--- START ---

(** ** One message through the interrupt handler *)
Lemma read_turn_offsets fuel id q num d num' d' id' :
  id <> id' -> mbx_read_loop fuel id q num d = Some (num', d') ->
  offsets id' (base_global d') = offsets id' (base_global d).
Proof.
  intros Hne. revert num d. induction fuel as [|fuel IH]; intros num d; cbn [mbx_read_loop]; [done|].
  destruct (ifx_mpsdrv_fifo_not_empty _) as [[] f1]; [|intros [= _ <-]; by apply offsets_put].
  destruct (ifx_mpsdrv_fifo_read f1) as [[p|] f2]; [|done]. cbn [mbind option_bind].
  destruct (_ =? 0).
  { intros [= _ <-]. cbn. by rewrite !offsets_put. }
  match goal with |- context [mps_datamsg_enqueue_tail ?a ?q ?d0] =>
    destruct (mps_datamsg_enqueue_tail a q d0) as [[e d1]|] eqn:He end; [|done].
  cbn [mbind option_bind]. intros H. apply IH in H. rewrite H. cbn. rewrite offsets_put by done.
  assert (Hb : base_global d1 = put_fifo id f2 (put_fifo id f1 (base_global d))).
  { revert He. unfold mps_datamsg_enqueue_tail. destruct (MPS_DATAMSG_IS_Q_FULL _).
    - destruct (heap _ !! _) as [m|]; [|done]. cbn. by intros [= _ <-].
    - destruct (datamsg_push _ _) as [l|]; [|done]. cbn. by intros [= _ <-]. }
  by rewrite Hb, !offsets_put.
Qed.

Lemma read_done_caught_up fuel id q num d Q D L :
  dev_rep d Q D L -> Q id = [] ->
  exists d', mbx_read_loop (S fuel) id q num d = Some (num, d') /\ dev_rep d' Q D L /\
    caught_up id (base_global d') /\ untouched d d'.
Proof.
  intros Hd HQ. destruct (read_done fuel id q num d Q D L Hd HQ) as (d' & Hr & Hd' & _ & _ & Hu).
  exists d'. do 2 (split; [done|]). split; [|done]. revert Hr. cbn [mbx_read_loop].
  pose proof (dev_regs _ _ _ _ Hd id) as Hf. rewrite HQ in Hf.
  destruct (follow_wrap_rep _ _ Hf) as [Hf1 Hh]. cbn [head_at] in Hh.
  unfold ifx_mpsdrv_fifo_not_empty. rewrite Hh. intros [= <-]. apply caught_up_put.
  by destruct (drained_indexes _ Hf) as [Hp _].
Qed.

(** The handler moves the only message of a command FIFO to the empty queue. *)
Lemma read_one id d Q D L m :
  dev_rep d Q D L -> Q id = [m] -> D CmdQ = [] -> can_alloc 1 d ->
  exists d' L', mbx_read_loop read_fuel id CmdQ 0 d = Some (1, d') /\
    dev_rep d' (<[id := []]> Q) (<[CmdQ := [m]]> D) L' /\ caught_up id (base_global d') /\
    (forall id', id <> id' -> offsets id' (base_global d') = offsets id' (base_global d)) /\
    callback_function d' = callback_function d.
Proof.
  intros Hd HQ HD Ha. change read_fuel with (S (S 15)).
  destruct (read_step (S 15) id CmdQ 0 d Q D L m [] 0 Hd HQ) as (d1 & L1 & Hr1 & Hd1 & _ & Hu1);
    [done|rewrite HD; unfold datamsg_capacity, MAX_MPS_DATAMSG_QLEN; cbn [length]; lia|]. rewrite HD in Hd1.
  destruct (read_done_caught_up 15 id CmdQ (u32 (0 + 1)) d1 _ _ _ Hd1) as (d' & Hr & Hd' & Hc & Hu);
    [by rewrite fn_lookup_insert|].
  exists d', L1. rewrite <- Hr1 in Hr. split; [exact Hr|]. split; [done|]. split; [done|].
  split; [intros id' Hne; by eapply read_turn_offsets|].
  destruct Hu, Hu1. congruence.
Qed.

(** ** Messages of commands *)
Lemma copied_word w msg i :
  good_msg w -> copied w msg -> (i < length w)%nat -> (i < 6)%nat -> i <> 1%nat ->
  data_word msg i = data_word w i.
Proof.
  intros Hg [_ Hc] Hi H6 H1. unfold data_word. f_equal.
  assert (H0 : take (length w) msg !! i = take data_message_words (marked w) !! i) by by rewrite Hc.
  rewrite !lookup_take_lt in H0 by (unfold data_message_words; lia). rewrite H0.
  unfold marked. by rewrite list_lookup_insert_ne.
Qed.

Lemma header_cmd_val0 type seqno cmd : header_cmd (header_val0 type seqno cmd) = cmd mod 2 ^ 16.
Proof.
  unfold header_cmd, header_val0. change 0xffff with (Z.ones 16). rewrite Z.land_ones by lia.
  set (t := type mod 2 ^ 8). set (s := seqno mod 2 ^ 8).
  replace (t * 2 ^ 24 + s * 2 ^ 16 + cmd mod 2 ^ 16) with (cmd mod 2 ^ 16 + (t * 2 ^ 8 + s) * 2 ^ 16) by ring.
  rewrite Z_mod_plus_full. by apply Z.mod_mod.
Qed.
Lemma header_seqno_val0 type seqno cmd : header_seqno (header_val0 type seqno cmd) = seqno mod 2 ^ 8.
Proof.
  unfold header_seqno, header_val0. change 0xff with (Z.ones 8). rewrite Z.land_ones, Z.shiftr_div_pow2 by lia.
  set (t := type mod 2 ^ 8). pose proof (Z.mod_pos_bound cmd (2 ^ 16)).
  rewrite <- (Z.div_unique _ (2 ^ 16) (seqno mod 2 ^ 8 + t * 2 ^ 8) (cmd mod 2 ^ 16)) by (lia || ring).
  rewrite Z_mod_plus_full. by apply Z.mod_mod.
Qed.

(** A command with a content of at most four words. *)
Record command (m : list Z) (type seqno cmd len : Z) (content : list Z) : Prop := {
  command_eq : m = data_message type seqno cmd len content;
  command_type : type = MPS_TYPE_UPSTREAM_CMD \/ type = MPS_TYPE_DOWNSTREAM_CMD;
  command_len : len ∈ [0; 4; 8; 16] }.

Lemma command_words m type seqno cmd len content :
  command m type seqno cmd len content ->
  good_msg (wire m) /\ Z.of_nat (length (wire m)) = 2 + len / 4 /\
  forall i, (S (S i) < length (wire m))%nat -> data_word (wire m) (S (S i)) = u32 (data_word content i).
Proof.
  intros [-> _ Hlen].
  assert (Hl : header_words len = 2 + len / 4 /\ header_wrapped len = false /\ 0 <= len / 4 <= 4).
  { repeat (apply elem_of_cons in Hlen as [->|Hlen]; [by repeat split|]). by apply elem_of_nil in Hlen. }
  destruct Hl as (Hw & Hwr & H4).
  assert (Hwire : wire (data_message type seqno cmd len content) =
    take (Z.to_nat (2 + len / 4)) (data_message type seqno cmd len content)) by (unfold wire; by rewrite <- Hw).
  assert (Hlen6 : length (data_message type seqno cmd len content) = 6%nat) by done.
  split; [|split].
  - apply wire_good; [|done]. change (data_word _ 1) with len. rewrite Hw. rewrite Hlen6. lia.
  - rewrite Hwire, length_take, Hlen6. lia.
  - intros i Hi. rewrite Hwire in Hi |- *. rewrite length_take in Hi.
    rewrite Hlen6 in Hi. unfold data_word at 1. rewrite lookup_take_lt by lia.
    assert (i < 4)%nat as Hi4 by lia. clear -Hi4.
    do 4 (destruct i as [|i]; [reflexivity|]). lia.
Qed.

(** The FIFO a processor sends its commands to, and the one it receives them from. *)
Definition out (x : Z) : mbx_fifo := if x =? MPS_CPU_0_ID then DNSTR_CMD else UPSTR_CMD.
Definition inn (y : Z) : mbx_fifo := if y =? MPS_CPU_0_ID then UPSTR_CMD else DNSTR_CMD.

(** A command to a reader that has caught up. *)
Lemma command_sent x m type seqno cmd len content c Q :
  command m type seqno cmd len content -> regs_rep (base_global (dev c)) Q -> Q (out x) = [] ->
  caught_up (out x) (base_global (dev c)) ->
  exists r i, mbx_send x m c = (OK, set_dev (raise_irq i (set_regs r (dev c))) c) /\
    regs_rep r (<[out x := [wire m]]> Q) /\
    forall id', out x <> id' -> offsets id' r = offsets id' (base_global (dev c)).
Proof.
  intros Hm HQ HQo Hc. destruct (command_words _ _ _ _ _ _ Hm) as (Hg & Hl & _).
  assert (Hid : exists irq, mbx_for x (header_type (data_word (wire m) 0)) = Some (out x, irq)).
  { rewrite wire_word by lia. destruct Hm as [-> Ht _].
    change (data_word _ 0) with (header_val0 type seqno cmd).
    rewrite header_type_val0 by by destruct Ht as [-> | ->].
    unfold out. destruct Ht as [-> | ->]; destruct (Z.eqb_spec x MPS_CPU_0_ID); subst; eexists;
      try reflexivity; unfold mbx_for; cbn; by destruct (Z.eqb_spec x MPS_CPU_0_ID). }
  destruct Hid as [irq Hid].
  destruct (send_caught_up x (wire m) (dev c) Q (out x) irq HQ Hg HQo Hc Hid) as (m' & r & Hs & HQ' & Ho).
  { rewrite Hl. destruct Hm as [_ _ Hlen]. assert (len / 4 <= 4).
    { repeat (apply elem_of_cons in Hlen as [->|Hlen]; [done|]). by apply elem_of_nil in Hlen. }
    unfold out. destruct (_ =? _); cbn; lia. }
  exists r, (out x, irq). split; [|done]. unfold mbx_send.
  destruct (mbx_send_wire x m (dev c)) as [H1 H2]. rewrite Hs in H1, H2.
  destruct (ifx_mpsdrv_mbx_send x m (dev c)) as [[r0 m0] d0]. cbn in H1, H2. by subst.
Qed.

(** ** The two processors *)
(** What the two kernel images fix: the addresses of the callbacks, and the version. *)
Record image := mk_image { data_cb : Z; cmd_cb : Z; version : Z }.

(** The interrupt handler of the command FIFO, then the tasklet. *)
Definition receive_commands (x : Z) (c : client) : option client :=
  '(_, d) ← (if x =? MPS_CPU_0_ID then _ifx_mpsdrv_mbx_read_uscMsg (dev c)
             else _ifx_mpsdrv_mbx_read_dscMsg (dev c));
  Some (set_dev d c).
Definition tasklet (x : Z) (i : image) (c : client) : option client :=
  dispatch_run x (data_cb i) (cmd_cb i) (version i) dispatch_fuel CmdQ c.
Definition handle (x : Z) (i : image) (c : client) : option client :=
  c ← receive_commands x c; tasklet x i c.
(* ===== verification/Deu.v ===== *)
(** * Deu: the encryption unit, its drivers, and the functions of the IPsec stack on them

    drivers/crypto of the twinpass board support: ifxdeu-sha1.c and ifxdeu-md5.c feed the hash
    unit, ifxdeu-aes.c and ifxdeu-des.c the two ciphers, and sec_api.c makes keyed hashes and
    CBC encryption of them for the IPsec stack.  The build is the one without
    CONFIG_CRYPTO_DEV_DANUBE_DMA.

    sec_api.c declares the functions of ifxdeu-sha1.c, which are static there; the model takes
    them to be the ones meant.

    A block of memory is the list of its bytes; the processor is big endian.  What the unit
    computes is a parameter: the initial digest and the compression function of a hash, one
    step of a cipher.  The waits for its busy flags are left out, and so is the one for the flag
    that says that the key is ready for decryption.  [None] says that the code
    reads or writes outside a buffer, or follows a null pointer. *)
From S2P Require Import Prelude.

Module Deu.

(** ** Memory *)
Definition u32 (z : Z) : Z := z mod 2 ^ 32.
Definition u64 (z : Z) : Z := z mod 2 ^ 64.
Definition is_byte (b : Z) : Prop := 0 <= b < 256.

Definition byte_at (b : list Z) (i : nat) : Z := nth i b 0.
Definition be32 (b : list Z) : Z :=
  byte_at b 0 * 2 ^ 24 + byte_at b 1 * 2 ^ 16 + byte_at b 2 * 2 ^ 8 + byte_at b 3.
(** The bytes of a number, the most significant one first. *)
Fixpoint be_bytes (n : nat) (w : Z) : list Z :=
  match n with O => [] | S n' => be_bytes n' (w / 256) ++ [w mod 256] end%list.
Definition bytes32 : Z -> list Z := be_bytes 4.
(** [cpu_to_le32] and [le32_to_cpu]. *)
Definition cpu_to_le32 (w : Z) : Z := be32 (rev (bytes32 w)).
(** [((u32 * ) b)[i]]. *)
Definition word_at (b : list Z) (i : nat) : Z := be32 (drop (4 * i) b).
Definition words (n : nat) (b : list Z) : list Z := map (word_at b) (seq 0 n).

(** [memcpy(&b[j], x, length x)]. *)
Definition put (j : nat) (x b : list Z) : list Z := (take j b ++ x ++ drop (j + length x) b)%list.
Definition zeros (n : nat) : list Z := replicate n 0.

(** ** The registers *)
(** The hash unit: start mode and algorithm, the words of the message register since the last
    block, the digest D1R to D5R. *)
Record deu_hash_t := mk_hash { h_SM : Z; h_ALGO : Z; h_MR : list Z; h_D : list Z }.
(** The fields of [aes_controlr], the keys K7R to K0R, IV3R to IV0R, ID3R to ID0R and OD3R to
    OD0R. *)
Record aes_t := mk_aes {
  a_SM : Z; a_ARS : Z; a_DAU : Z; a_K : Z; a_E_D : Z; a_O : Z;
  a_keys : list Z; a_IV : list Z; a_ID : list Z; a_OD : list Z }.
(** The fields of [des_controlr], K1HR to K3LR, the IV, the input and the output. *)
Record des_t := mk_des {
  d_M : Z; d_SM : Z; d_ARS : Z; d_E_D : Z; d_O : Z;
  d_keys : list Z; d_IV : list Z; d_I : list Z; d_out : list Z }.
(** The unit, and whether the processor takes interrupts. *)
Record deu := mk_deu { hash : deu_hash_t; aes : aes_t; des : des_t; irqs : bool }.

Definition set_hash (h : deu_hash_t) (s : deu) : deu := mk_deu h (aes s) (des s) (irqs s).
Definition set_aes (a : aes_t) (s : deu) : deu := mk_deu (hash s) a (des s) (irqs s).
Definition set_des (d : des_t) (s : deu) : deu := mk_deu (hash s) (aes s) d (irqs s).
Definition set_irqs (b : bool) (s : deu) : deu := mk_deu (hash s) (aes s) (des s) b.

(** Between [local_irq_save(flag)] and [local_irq_restore(flag)]. *)
Definition without_irqs (f : deu -> deu) (s : deu) : deu :=
  let flag := irqs s in set_irqs flag (f (set_irqs false s)).

Definition EINVAL : Z := 22.
Definition CRYPTO_TFM_MODE_ECB : Z := 1.
Definition CRYPTO_TFM_MODE_CBC : Z := 2.
Definition CRYPTO_TFM_REQ_WEAK_KEY : Z := 0x100.
Definition CRYPTO_TFM_RES_WEAK_KEY : Z := 0x100000.
Definition CRYPTO_TFM_RES_BAD_KEY_LEN : Z := 0x200000.
Definition TWINPASS_REV14 : Z := 5.
(* ===== verification/DeuHash.v ===== *)
(** * DeuHash: what the hash drivers of the encryption unit compute

    A reference definition of a padded block hash; an interface [HashDriver] that says what
    the three functions of a driver promise about it, implemented by those of ifxdeu-sha1.c and
    of ifxdeu-md5.c. *)
From S2P Require Import Prelude Deu.
Import Deu.

(** ** Bytes *)
Lemma byte_at_drop b n k : byte_at (drop n b) k = byte_at b (n + k).
Proof. unfold byte_at. revert n. induction b as [|x b IH]; intros [|n]; cbn; try done. by destruct k. Qed.
Lemma byte_at_app_l b x k : (k < length b)%nat -> byte_at (b ++ x) k = byte_at b k.
Proof. apply app_nth1. Qed.

Lemma words_app n b x : (length b = 4 * n)%nat -> words n (b ++ x) = words n b.
Proof.
  intros Hb. apply map_ext_in. intros i [_ Hi]%in_seq. unfold word_at, be32. rewrite !byte_at_drop.
  rewrite !byte_at_app_l by lia. done.
Qed.
Lemma words_length n b : length (words n b) = n.
Proof. unfold words. by rewrite length_map, length_seq. Qed.

Lemma put_prefix j x b : (j + length x <= length b)%nat -> take (j + length x) (put j x b) = (take j b ++ x)%list.
Proof.
  intros H. unfold put. rewrite (assoc_L app), take_app_length'; [done|].
  rewrite length_app, length_take. lia.
Qed.
Lemma put_length j x b : (j + length x <= length b)%nat -> length (put j x b) = length b.
Proof. intros H. unfold put. rewrite !length_app, length_take, length_drop. lia. Qed.

Lemma be_bytes_length n w : length (be_bytes n w) = n.
Proof. revert w. induction n; intros w; cbn; [done|]. rewrite length_app, IHn. cbn. lia. Qed.

Lemma bytes32_be32 a b c d :
  is_byte a -> is_byte b -> is_byte c -> is_byte d -> bytes32 (be32 [a; b; c; d]) = [a; b; c; d].
Proof.
  unfold is_byte. intros. unfold bytes32, be32, byte_at. cbn [be_bytes nth app].
  change (2 ^ 24) with 16777216. change (2 ^ 16) with 65536. change (2 ^ 8) with 256.
  repeat f_equal; Z.to_euclidean_division_equations; lia.
Qed.
Lemma bytes32_le w : bytes32 (cpu_to_le32 w) = rev (bytes32 w).
Proof. unfold cpu_to_le32. apply bytes32_be32; apply Z.mod_pos_bound; lia. Qed.

Lemma mod_div a b c : 0 < b -> 0 < c -> (a mod (b * c)) / b = (a / b) mod c.
Proof.
  intros. rewrite Z.rem_mul_r by lia. rewrite (Z.mul_comm b), Z.div_add by lia.
  rewrite Z.div_small by (apply Z.mod_pos_bound; lia). lia.
Qed.
Lemma be_bytes_mod n : forall w, be_bytes n (w mod 256 ^ Z.of_nat n) = be_bytes n w.
Proof.
  induction n as [|n IH]; intros w; [done|]. cbn [be_bytes].
  rewrite Nat2Z.inj_succ, Z.pow_succ_r by lia. rewrite mod_div by (try apply Z.pow_pos_nonneg; lia).
  rewrite IH. do 2 f_equal. rewrite Z.rem_mul_r by (try apply Z.pow_nonzero; lia).
  rewrite (Z.mul_comm 256), Z_mod_plus_full. apply Z.mod_mod. lia.
Qed.
Lemma be_bytes_app n k : forall w, be_bytes (n + k) w = (be_bytes n (w / 256 ^ Z.of_nat k) ++ be_bytes k w)%list.
Proof.
  induction k as [|k IH]; intros w.
  { cbn [be_bytes]. by rewrite Nat.add_0_r, Z.div_1_r, app_nil_r. }
  rewrite Nat.add_succ_r. cbn [be_bytes]. rewrite IH, <- (assoc_L app). do 2 f_equal.
  by rewrite Z.div_div, Nat2Z.inj_succ, Z.pow_succ_r by (try apply Z.pow_pos_nonneg; lia).
Qed.
Lemma bytes32_mod w : bytes32 (u32 w) = bytes32 w.
Proof. apply (be_bytes_mod 4). Qed.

--- END ---

-- EXERCISE INSTRUCTIONS --
Wherever a line of the listing above contains the string "Record", copy that line.

-- EXERCISE RESULT --
Record command (m : list Z) (type seqno cmd len : Z) (content : list Z) : Prop := {
Record image := mk_image { data_cb : Z; cmd_cb : Z; version : Z }.
Record deu_hash_t := mk_hash { h_SM : Z; h_ALGO : Z; h_MR : list Z; h_D : list Z }.
Record aes_t := mk_aes {
Record des_t := mk_des {
Record deu := mk_deu { hash : deu_hash_t; aes : aes_t; des : des_t; irqs : bool }.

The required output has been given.